[Given entries Boundary: Start]

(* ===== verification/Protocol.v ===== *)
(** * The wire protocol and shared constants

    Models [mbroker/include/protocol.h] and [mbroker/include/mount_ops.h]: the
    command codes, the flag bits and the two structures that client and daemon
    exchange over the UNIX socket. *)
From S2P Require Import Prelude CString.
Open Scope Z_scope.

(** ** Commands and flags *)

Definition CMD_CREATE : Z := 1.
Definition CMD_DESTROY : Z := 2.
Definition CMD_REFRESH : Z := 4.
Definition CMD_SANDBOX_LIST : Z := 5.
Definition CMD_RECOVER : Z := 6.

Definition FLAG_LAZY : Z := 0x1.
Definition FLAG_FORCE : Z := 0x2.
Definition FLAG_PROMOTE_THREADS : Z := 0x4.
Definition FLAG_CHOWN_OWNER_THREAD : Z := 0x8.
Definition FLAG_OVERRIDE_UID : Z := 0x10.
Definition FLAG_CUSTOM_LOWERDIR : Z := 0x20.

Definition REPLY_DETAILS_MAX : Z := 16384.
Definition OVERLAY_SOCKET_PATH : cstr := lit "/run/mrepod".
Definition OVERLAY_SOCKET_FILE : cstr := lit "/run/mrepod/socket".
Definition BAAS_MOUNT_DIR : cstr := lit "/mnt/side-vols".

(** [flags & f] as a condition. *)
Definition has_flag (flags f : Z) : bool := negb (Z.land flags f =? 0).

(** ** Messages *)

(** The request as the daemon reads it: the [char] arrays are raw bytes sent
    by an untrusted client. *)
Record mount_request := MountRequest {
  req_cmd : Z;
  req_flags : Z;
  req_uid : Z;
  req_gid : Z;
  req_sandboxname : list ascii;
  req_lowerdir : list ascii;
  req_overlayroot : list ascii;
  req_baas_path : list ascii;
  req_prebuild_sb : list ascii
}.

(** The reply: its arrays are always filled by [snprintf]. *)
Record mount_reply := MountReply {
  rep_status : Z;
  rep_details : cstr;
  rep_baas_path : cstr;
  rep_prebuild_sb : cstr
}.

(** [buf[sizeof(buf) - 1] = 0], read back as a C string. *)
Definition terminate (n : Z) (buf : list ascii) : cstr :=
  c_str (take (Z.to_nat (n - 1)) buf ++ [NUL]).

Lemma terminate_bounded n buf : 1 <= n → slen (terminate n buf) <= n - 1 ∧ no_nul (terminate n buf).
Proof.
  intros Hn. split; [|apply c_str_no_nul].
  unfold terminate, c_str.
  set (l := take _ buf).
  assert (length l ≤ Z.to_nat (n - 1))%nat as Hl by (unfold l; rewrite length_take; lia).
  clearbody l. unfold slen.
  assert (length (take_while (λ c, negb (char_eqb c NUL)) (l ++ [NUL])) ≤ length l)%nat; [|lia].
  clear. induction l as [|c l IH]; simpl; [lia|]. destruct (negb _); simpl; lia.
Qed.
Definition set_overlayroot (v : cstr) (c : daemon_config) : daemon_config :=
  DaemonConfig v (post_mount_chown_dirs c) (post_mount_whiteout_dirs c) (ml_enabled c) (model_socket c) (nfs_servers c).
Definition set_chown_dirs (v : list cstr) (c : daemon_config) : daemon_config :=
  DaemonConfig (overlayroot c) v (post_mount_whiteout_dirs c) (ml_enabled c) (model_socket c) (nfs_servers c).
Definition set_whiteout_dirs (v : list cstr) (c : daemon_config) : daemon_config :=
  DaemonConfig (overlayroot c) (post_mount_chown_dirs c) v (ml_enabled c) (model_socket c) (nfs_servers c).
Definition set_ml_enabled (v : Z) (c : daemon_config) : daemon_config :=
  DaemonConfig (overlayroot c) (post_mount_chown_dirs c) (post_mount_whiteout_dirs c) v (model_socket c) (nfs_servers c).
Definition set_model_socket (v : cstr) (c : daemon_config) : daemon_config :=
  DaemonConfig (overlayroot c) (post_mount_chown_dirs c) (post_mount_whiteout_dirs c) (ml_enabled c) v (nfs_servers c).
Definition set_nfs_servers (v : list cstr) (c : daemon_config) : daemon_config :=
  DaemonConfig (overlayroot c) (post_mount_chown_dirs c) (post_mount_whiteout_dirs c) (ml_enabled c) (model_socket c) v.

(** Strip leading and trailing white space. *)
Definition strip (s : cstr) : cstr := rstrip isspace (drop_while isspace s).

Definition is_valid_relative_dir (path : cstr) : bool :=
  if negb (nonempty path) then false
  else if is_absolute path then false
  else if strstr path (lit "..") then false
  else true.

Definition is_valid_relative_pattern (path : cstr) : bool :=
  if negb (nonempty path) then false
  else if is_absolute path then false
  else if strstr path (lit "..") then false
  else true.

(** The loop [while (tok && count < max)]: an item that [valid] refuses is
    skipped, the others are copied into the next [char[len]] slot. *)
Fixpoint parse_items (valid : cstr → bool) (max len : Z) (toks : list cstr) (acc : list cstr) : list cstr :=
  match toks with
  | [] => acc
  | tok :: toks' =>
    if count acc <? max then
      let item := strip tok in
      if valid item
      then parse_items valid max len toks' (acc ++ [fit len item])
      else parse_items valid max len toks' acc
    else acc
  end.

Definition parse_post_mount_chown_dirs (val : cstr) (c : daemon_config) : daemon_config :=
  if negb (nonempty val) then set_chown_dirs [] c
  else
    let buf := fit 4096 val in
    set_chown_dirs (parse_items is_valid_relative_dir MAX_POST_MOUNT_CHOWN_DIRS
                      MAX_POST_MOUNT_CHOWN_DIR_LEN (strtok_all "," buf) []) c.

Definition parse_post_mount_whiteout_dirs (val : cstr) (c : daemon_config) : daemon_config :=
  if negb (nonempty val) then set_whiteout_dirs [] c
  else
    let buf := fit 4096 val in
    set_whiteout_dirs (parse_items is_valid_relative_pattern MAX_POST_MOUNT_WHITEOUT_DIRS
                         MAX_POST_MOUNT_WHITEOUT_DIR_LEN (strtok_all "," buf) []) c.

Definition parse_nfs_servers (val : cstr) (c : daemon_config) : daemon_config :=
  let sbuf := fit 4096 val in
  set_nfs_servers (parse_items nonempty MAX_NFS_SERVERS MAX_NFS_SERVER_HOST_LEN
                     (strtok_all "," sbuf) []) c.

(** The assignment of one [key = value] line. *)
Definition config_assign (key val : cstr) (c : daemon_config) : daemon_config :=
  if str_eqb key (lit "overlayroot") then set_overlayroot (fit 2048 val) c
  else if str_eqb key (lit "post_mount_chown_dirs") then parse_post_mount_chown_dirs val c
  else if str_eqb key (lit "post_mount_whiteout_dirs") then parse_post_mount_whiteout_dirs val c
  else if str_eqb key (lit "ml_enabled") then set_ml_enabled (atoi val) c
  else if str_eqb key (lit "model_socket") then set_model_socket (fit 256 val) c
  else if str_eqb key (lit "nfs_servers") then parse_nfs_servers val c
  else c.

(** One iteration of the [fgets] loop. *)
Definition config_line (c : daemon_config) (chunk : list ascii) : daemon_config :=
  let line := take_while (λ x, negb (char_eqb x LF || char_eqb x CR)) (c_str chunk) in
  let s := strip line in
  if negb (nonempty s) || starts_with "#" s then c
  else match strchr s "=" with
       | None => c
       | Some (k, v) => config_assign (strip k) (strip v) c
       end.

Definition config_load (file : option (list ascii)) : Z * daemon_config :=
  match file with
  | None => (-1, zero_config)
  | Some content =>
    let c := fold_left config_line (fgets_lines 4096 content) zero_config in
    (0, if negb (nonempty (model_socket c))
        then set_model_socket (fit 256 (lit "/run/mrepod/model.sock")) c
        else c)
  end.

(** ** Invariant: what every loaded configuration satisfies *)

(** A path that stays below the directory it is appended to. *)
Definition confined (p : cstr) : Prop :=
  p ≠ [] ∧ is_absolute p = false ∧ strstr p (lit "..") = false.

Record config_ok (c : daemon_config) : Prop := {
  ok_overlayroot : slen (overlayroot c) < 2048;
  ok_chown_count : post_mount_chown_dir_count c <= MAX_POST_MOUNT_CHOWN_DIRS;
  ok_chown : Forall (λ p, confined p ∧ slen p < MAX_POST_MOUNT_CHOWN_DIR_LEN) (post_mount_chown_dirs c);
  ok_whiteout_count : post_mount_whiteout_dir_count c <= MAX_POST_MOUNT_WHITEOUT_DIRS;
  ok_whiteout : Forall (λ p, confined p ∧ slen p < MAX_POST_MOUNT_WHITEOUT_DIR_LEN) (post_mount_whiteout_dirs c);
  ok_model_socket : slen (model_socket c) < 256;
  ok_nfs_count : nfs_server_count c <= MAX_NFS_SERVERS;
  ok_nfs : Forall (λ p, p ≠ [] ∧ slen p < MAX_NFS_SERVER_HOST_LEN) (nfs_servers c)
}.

[Given entries Boundary: End]

Once the line with "if negb (nonempty s)" is found in the records above, print exactly that line and every line after it through the line with "ok_chown_count : post_mount_chown_dir_count".

  if negb (nonempty s) || starts_with "#" s then c
  else match strchr s "=" with
       | None => c
       | Some (k, v) => config_assign (strip k) (strip v) c
       end.

Definition config_load (file : option (list ascii)) : Z * daemon_config :=
  match file with
  | None => (-1, zero_config)
  | Some content =>
    let c := fold_left config_line (fgets_lines 4096 content) zero_config in
    (0, if negb (nonempty (model_socket c))
        then set_model_socket (fit 256 (lit "/run/mrepod/model.sock")) c
        else c)
  end.

(** ** Invariant: what every loaded configuration satisfies *)

(** A path that stays below the directory it is appended to. *)
Definition confined (p : cstr) : Prop :=
  p ≠ [] ∧ is_absolute p = false ∧ strstr p (lit "..") = false.

Record config_ok (c : daemon_config) : Prop := {
  ok_overlayroot : slen (overlayroot c) < 2048;
  ok_chown_count : post_mount_chown_dir_count c <= MAX_POST_MOUNT_CHOWN_DIRS;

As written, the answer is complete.